El regreso de Daniel Burman al mundo de la comunidad judía del Once es, como el del protagonista del film, un viaje de redescubrimiento. Un hombre joven -Alan Sabbagh-, laico, licenciado en economía, habitante ocasional de Nueva York, viaja a Buenos Aires a encontrarse con su padre. Su primera intención es presentarle a su novia, aunque esta difiere el viaje. Al llegar encuentra que su padre es solo una voz en el celular y que, un poco al azar, se debe hacer cargo de los asuntos de su fundación de ayuda comunitaria. De allí en más, en la semana previa a Purim, el personaje redescubre raíces, relaciones, tradiciones, recuerdos de infancia e incluso el amor, no solo por una mujer (gran Julieta Zylberberg) sino por sus pares, por sus amigos, por su ciudad y su barrio, por su padre, por los demás. Quien vea “solo” una fábula sobre ser judío en Buenos Aires perderá el punto: ese mundo que vamos descubriendo con el protagonista es una metáfora de cómo, en cierto momento de nuestra vida, tratamos de que encajen todas las piezas, todos los pasados que nos componen. Burman mantiene el talento para la observación y para la comedia en cada secuencia, y apuesta a una emoción más genuina y menos calculada que en algunas de sus películas más recientes. A pesar de la separación en capítulos, todo es fluido y rápido sin ser apresurado, con escenas que duran lo justo y a las que se le saca todo lo posible de manera natural.

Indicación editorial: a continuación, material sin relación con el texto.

Lemma answers_from_cons src dst s n l :
  answers_from src dst s (n :: l) =
  (n, mk_trmsg AXIOM_CMD_TRACEROUTE_REPLY src dst (s + 1)) :: answers_from src dst (s + 1) l.
Proof.
  unfold answers_from. cbn [imap]. f_equal; [do 2 f_equal; lia|]. apply imap_ext. intros i x _. cbn. do 2 f_equal. lia.
Qed.

Lemma travel_route src0 src dst l s fuel n : route src dst (n :: l) → 0 <= s → s + alen (n :: l) <= AXIOM_NODES_MAX →
  (length (n :: l) <= fuel)%nat →
  travel fuel n (mk_trmsg AXIOM_CMD_TRACEROUTE src0 dst s) = answers_from src0 dst s (n :: l).
Proof using CNOK TCOK.
  pose proof nodes_max_step as HB.
  induction l as [|n2 l IH] in src, n, s, fuel |- *; intros [_ Hr] Hs Hmax Hf; (destruct fuel as [|fuel]; [cbn in Hf; lia|]);
    rewrite answers_from_cons; cbn [travel]; unfold alen in Hmax; cbn [length] in *.
  - destruct (decide (n = dst)) as [->|]; [|done]. rewrite answer_last. cbn. by rewrite Z.mod_small by lia.
  - destruct (decide (n = dst)) as [->|Hne]; [done|]. pose proof Hr as ((i & Hi & Hn) & _).
    rewrite (answer_pass n src0 dst s i) by done. cbn [fmap list_fmap concat app]. rewrite app_nil_r.
    rewrite Z.mod_small by lia. f_equal. rewrite Hn. apply (IH n); [done|lia|unfold alen; cbn [length]; lia|cbn in *; lia].
Qed.

(** Which answer comes from the destination, and that it does. *)
Lemma answers_dst src0 src dst l s : route src dst l →
  (∀ x, x ∈ answers_from src0 dst s l → tr_command x.2 = AXIOM_CMD_TRACEROUTE_REPLY ∧
     (x.1 = dst → tr_step x.2 = s + alen l)) ∧
  ∃ m, (dst, m) ∈ answers_from src0 dst s l.
Proof.
  induction l as [|n l IH] in src, s |- *; [done|]. intros [_ Hr]. rewrite answers_from_cons.
  assert (E : alen (n :: l) = alen l + 1) by (unfold alen; cbn [length]; lia). rewrite E.
  destruct (decide (n = dst)) as [->|Hne].
  - subst l. split; [|eexists; by left].
    intros x Hx. apply elem_of_cons in Hx as [->|Hx]; [split; [done|intros _; unfold alen; cbn; lia]|by apply not_elem_of_nil in Hx].
  - destruct (IH n (s + 1) Hr) as (Hall & m & Hm). split; [|exists m; by right].
    intros x Hx. apply elem_of_cons in Hx as [->|Hx]; [by split|]. destruct (Hall x Hx) as [Hc Hs]. split; [done|].
    intros Hd. rewrite (Hs Hd). lia.
Qed.

Lemma length_answers src dst s l : length (answers_from src dst s l) = length l.
Proof. apply length_imap. Qed.

(** An answer as it is received, and the line that the client prints. *)
Definition received (x : Z * trmsg) : Z * Z * trmsg := (AXIOM_RET_OK, x.1, x.2).
Definition line_of (x : Z * trmsg) : Z * Z := (tr_step x.2, x.1).

(** What the client expects after the answers [pre] of a route of [k] nodes. *)
Definition expected (dst k : Z) (pre : list (Z * trmsg)) : Z :=
  if existsb (fun x => x.1 =? dst) pre then k else AXIOM_NODES_MAX.
(** One turn of the loop of [axnetperf_raw_long]. *)
Lemma raw_loop_ok c l : shared_ok c → 2 <= rank (state c) → psize_ok (l_psize l) →
  let r := raw_long_loop c l in
  shared_ok r.1 ∧ rank (state c) <= rank (state r.1) ∧ good r.2 ∧ need r.2 <= rank (state r.1) ∧
  sent_bytes (client r.1) = sent_bytes (client c) + claimed r.2 ∧ r.2 ≠ PcStop ∧
  weight r.2 < 6 + 16 * claimed r.2 ∧
  (state r.1 = AXN_STATE_STOP ↔ state c = AXN_STATE_STOP).
Proof using start.
  intros Hsh Hr Hp. unfold raw_long_loop. destruct (so_config _ Hsh) as (C1 & C2 & C3 & C4 & C5). rewrite C5.
  pose proof (so_sent _ Hsh) as Hs. destruct (rs_total _ start) as [_ HT]. destruct (Z.ltb_spec (sent_bytes (client c)) T) as [Hlt|Hge].
  - destruct (claim_size_ok c _ Hsh Hlt Hp) as [Hc1 Hc2]. assert (1 <= claim_size (client c) (l_psize l)) by apply Hc1.
    assert (rank (state c) < 3) by (destruct (Z.lt_ge_cases (rank (state c)) 3); [done|pose proof (so_late _ Hsh); lia]).
    destruct Hsh. cbn. rewrite u64_small by lia. split_and!; try done; try lia. split; cbn; try done; try lia.
    rewrite u64_small by lia. lia.
  - cbn. unfold raw_long_end. case_bool_decide as E.
    + destruct Hsh. rewrite E in *. cbn. split_and!; try done; try lia. split; cbn; done || lia.
    + split_and!; try done; try lia. assert (state c ≠ AXN_STATE_ERROR) by (intros E1; pose proof (so_state _ Hsh) as H; rewrite E1 in H; cbn in H; lia).
      destruct (state c); cbn in *; lia || done.
Qed.

Lemma raw_loop_step c c1 p l : shared_ok c1 → 2 <= rank (state c1) → rank (state c) <= rank (state c1) → psize_ok (l_psize l) →
  1 <= rank (state c) → claimed p = 0 → weight p = 6 → sent_bytes (client c1) = sent_bytes (client c) →
  (state c1 = AXN_STATE_STOP ↔ state c = AXN_STATE_STOP) →
  good_step c (raw_long_loop c1 l).1 p (raw_long_loop c1 l).2 [].
Proof using start.
  intros Hsh H2 Hr Hp Hr1 Hcl Hw Hs Hiff. destruct (raw_loop_ok c1 l Hsh H2 Hp) as (A1 & A2 & A3 & A4 & A5 & A6 & A8 & A7).
  set (r := raw_long_loop c1 l) in *. clearbody r. split; try done; try lia.
  - rewrite A5. cbn. lia.
  - by left.
  - intros lg. cbn. rewrite app_nil_r. destruct lg; cbn; [lia|]. intros (? & ? & ?). split_and!; done || lia.
  - change (alen (sends [])) with 0. lia.
  - right. split; [done|]. by rewrite A7.
Qed.

Lemma send_step e c l : shared_ok c → env_ok false c e → psize_ok (l_psize l) → 2 <= rank (state c) →
  good_step c c (PcSend l) (raw_long_send e c l).1 (raw_long_send e c l).2.
Proof.
  intros Hsh [_ He] Hp Hr. destruct (He eq_refl) as [Herr _]. unfold raw_long_send. rewrite Herr. cbn.
  split; cbn; try done; try lia.
  - unfold data_size. cbn. rewrite Z.eqb_refl. lia.
  - right. eauto.
  - intros [|q lg]; cbn; [lia|]. intros (? & ? & ?). split_and!; [done|done|]. apply Forall_app. split; [done|].
    apply Forall_singleton. done.
  - unfold alen. cbn. lia.
  - by right.
Qed.

Lemma end_step c : shared_ok c → 3 <= rank (state c) → good_step c (client_end c).1 PcEnd (client_end c).2 [].
Proof.
  intros Hsh Hr. unfold client_end. case_bool_decide as E.
  - destruct Hsh. rewrite E in *. cbn in *. split; cbn; rewrite ?E; try done; try lia.
    + split; cbn; try done; lia.
    + by left.
    + intros [|q lg]; cbn; [lia|]. rewrite app_nil_r. intros (? & ? & ?). split_and!; done || lia.
    + unfold alen. cbn. lia.
    + left. done.
  - assert (Hst : state c = AXN_STATE_STOP) by (pose proof (so_state _ Hsh); destruct (state c); cbn in *; lia || done).
    cbn [fst snd]. apply idle_step; try done. rewrite Hst. done.
Qed.

Lemma thread_good_step s i p e c p' acts :
  inv s → thr s !! i = Some p → env_ok false (cl s) e →
  thread_step e (cl s) p = Some (c, p', acts) → good_step (cl s) c p p' acts.
Proof using start CNOK RCOK PCOK.
  intros Hinv Hi He Hstep. pose proof Hinv as [Hc _]. pose proof (ci_shared _ Hc) as Hsh.
  destruct (proj1 (Forall_lookup _ _) (ci_good _ Hc) i p Hi) as [Hg Hn].
  destruct p; cbn in Hg, Hn; try done; cbn in Hstep.
  - exact (enter_step e (cl s) (c, p', acts) Hsh He Hstep).
  - injection Hstep as <- <- <-. by apply check_step.
  - destruct (transfer_start_ok (cl s) Hsh Hn) as (A1 & A2 & A3 & A4 & A5).
    pose proof (raw_loop_step (cl s) (transfer_start (cl s)) (PcRawEnter l) l A1 A2 A3 Hg Hn eq_refl eq_refl A4 A5) as H.
    destruct (raw_long_loop (transfer_start (cl s)) l). injection Hstep as <- <- <-. exact H.
  - pose proof (send_step e (cl s) l Hsh He Hg Hn) as H.
    destruct (raw_long_send e (cl s) l). injection Hstep as <- <- <-. exact H.
  - pose proof (raw_loop_step (cl s) (cl s) (PcRawLoop l) l Hsh Hn ltac:(lia) Hg ltac:(lia) eq_refl eq_refl eq_refl ltac:(done)) as H.
    destruct (raw_long_loop (cl s) l). injection Hstep as <- <- <-. exact H.
  - pose proof (end_step (cl s) Hsh Hn) as H. destruct (client_end (cl s)). injection Hstep as <- <- <-. exact H.
Qed.

Lemma inv_thread s i p e c p' acts :
  inv s → thr s !! i = Some p → (needs_mutex p = true → mtx s = None) → env_ok false (cl s) e →
  thread_step e (cl s) p = Some (c, p', acts) → inv (foldr (perform i) (with_thread i p' c s) acts).
Proof using start CNOK RCOK PCOK.
  intros Hinv Hi Hm He Hstep. apply (inv_good_step s i p); try done; [by intros ->|]. by eapply thread_good_step.
Qed.

(** *** The server *)

(** The handler on the messages of a session. *)
Lemma reply_start v sv pk : is_start pk → is_Some (v_clock v) →
  ∃ now, reply_entry v sv me (pk_size pk) (pk_payload pk) = Some (mk_server now now T 0 (client_port c0), []).
Proof.
  intros (Hc & Ht & Hp) [now Hclock]. exists now. unfold reply_entry. rewrite Hclock, Hc, Ht, Hp, Z.eqb_refl. done.
Qed.

Lemma reply_data v sv pk : is_data pk → is_Some (v_clock v) → AXIOM_RET_IS_OK (v_err v) = true →
  ∃ sv', expected_bytes sv' = expected_bytes sv ∧ reply_port sv' = reply_port sv ∧
    received_bytes sv' = u64 (received_bytes sv + pk_size pk) ∧
    reply_entry v sv me (pk_size pk) (pk_payload pk) = Some (sv', if expected_bytes sv' <=? received_bytes sv'
      then [mk_packet me (reply_port sv') sizeof_payload (reply_payload sv' 0 (v_junk v))] else []).
Proof using PCOK.
  intros (Hc & _) [now Hclock] Herr. destruct cmds_differ as (D1 & D2 & D3).
  eexists (set_received (u64 (received_bytes sv + pk_size pk)) (set_cur_ts now sv)). split_and!; try done.
  unfold reply_entry, axiom_netperf_send_reply. rewrite Hclock, Hc, Herr.
  rewrite (proj2 (Z.eqb_neq AXIOM_CMD_NETPERF AXIOM_CMD_NETPERF_START)), (proj2 (Z.eqb_neq AXIOM_CMD_NETPERF AXIOM_CMD_NETPERF_END)), Z.eqb_refl by done.
  done.
Qed.

(** Handling the next message. *)
Lemma served_next k handled pk rest sv sv' out v replies :
  log_ok k (handled ++ pk :: rest) → sum_over data_size (handled ++ pk :: rest) <= T → 0 < T < 2 ^ 64 →
  served handled sv replies → is_Some (v_clock v) → AXIOM_RET_IS_OK (v_err v) = true →
  reply_entry v sv me (pk_size pk) (pk_payload pk) = Some (sv', out) →
  served (handled ++ [pk]) sv' (replies ++ out).
Proof using start CNOK RCOK PCOK.
  intros Hlog Hsum HT Hs Hclk Herr Hr. pose proof (log_nonneg _ _ Hlog) as Hpos.
  assert (Hrest : 0 <= sum_over data_size rest) by (apply sum_nonneg; intros x Hx; apply Hpos; set_solver).
  assert (Hhand : 0 <= sum_over data_size handled) by (apply sum_nonneg; intros x Hx; apply Hpos; set_solver).
  destruct handled as [|h hs].
  - cbn in Hlog, Hs. destruct Hlog as (_ & Hst & _). destruct (reply_start v sv pk Hst Hclk) as [now E].
    rewrite E in Hr. injection Hr as <- <-. subst replies.
    assert (Hsz : data_size pk = 0).
    { unfold data_size. destruct Hst as [-> _]. by rewrite (proj2 (Z.eqb_neq AXIOM_CMD_NETPERF_START AXIOM_CMD_NETPERF)) by apply cmds_differ. }
    cbn. rewrite Hsz. destruct (Z.eqb_spec (0 + 0) T); [lia|done].
  - cbn in Hlog. destruct Hlog as (_ & _ & Hds). apply Forall_app in Hds as [_ Hds]. apply Forall_cons in Hds as [Hd _].
    destruct (reply_data v sv pk Hd Hclk Herr) as (sv1 & E1 & E2 & E3 & E). rewrite E in Hr. injection Hr as <- <-.
    destruct Hs as (Hex & Hrc & Hport & Hout).
    assert (Hsz : data_size pk = pk_size pk) by (unfold data_size; destruct Hd as [-> _]; by rewrite Z.eqb_refl).
    assert (Hpk : 1 <= pk_size pk) by apply Hd. rewrite sum_app, (sum_cons _ pk) in Hsum.
    change (served ((h :: hs) ++ [pk]) sv1 ?o) with (served (h :: (hs ++ [pk])) sv1 o). unfold served.
    rewrite app_comm_cons, (sum_app _ (h :: hs)), (sum_cons _ pk []). change (sum_over data_size []) with 0.
    rewrite Hsz in Hsum |- *. rewrite Hrc, u64_small in E3 by lia. rewrite E1, E2, E3, Hex, Hport.
    split_and!; [done|lia|done|]. destruct (Z.eqb_spec (sum_over data_size (h :: hs)) T); [lia|]. rewrite Hout.
    destruct (Z.eqb_spec (sum_over data_size (h :: hs) + (pk_size pk + 0)) T), (Z.leb_spec T (sum_over data_size (h :: hs) + pk_size pk)); try lia.
    + eexists. split; [done|]. unfold is_reply. cbn. rewrite E3. split_and!; done || lia.
    + done.
Qed.


Lemma total_range : 0 < T < 2 ^ 64.
Proof using start. apply (rs_total _ start). Qed.

Lemma log_bound s : client_inv s → sum_over data_size (log s) <= T.
Proof.
  intros Hc. pose proof (claimed_sum_nonneg s Hc). pose proof (ci_sent _ Hc). pose proof (so_sent _ (ci_shared _ Hc)). lia.
Qed.

Lemma inv_recv s j pk rest : inv s → sthr s !! j = Some SRecv → net s = pk :: rest →
  inv (mk_sys (cl s) (mtx s) (thr s) rest (zone s) (dma s) (servers s) (<[j := SGot pk]> (sthr s)) (back s) (log s) (replies s)).
Proof.
  intros [[] (handled & sv & [[x [Hx Hd]] Ho He Hs Hb])] Hj Hnet. split; [done|]. exists handled, sv.
  rewrite Hx in Hj, Ho. destruct j; [|done]. injection Hj as ->. rewrite Hnet in Ho. split; cbn; try done.
  - rewrite Hx. cbn. eauto.
  - by rewrite Hx.
Qed.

Marcos Rodríguez construye un bello documental de observación sobre esa isla rara que es el Barrio Chino de Belgrano. Lo extraño y lo cómico aparecen hasta que nos damos cuenta de que los extranjeros en ese pequeño mundo somos nosotros. El film hace lo que debe: descubre un universo que, aún al alcance de la mano (o del colectivo), pasa inadvertido ante nuestros ojos. Y algo más: lo comparte y nos invita a compartirlo.
Es probable que el aficionado al cine de terror anticipe las vueltas de tuerca de la historia. Es probable, también, que le parezcan -por lo menos algunas- más bien triviales. Pero lo mejor de esta película que tiene poco gore y apuesta a la sugestión es el uso del espacio, esa vieja y querida casa encantada donde puede suceder cualquier cosa. Aún cuando en ocasiones es demasiado mecánica y un poco perezosa, hay momentos de verdadera sugestión, de esos que causan el auténtico miedo (irracional y metafísico) que el buen cine requiere.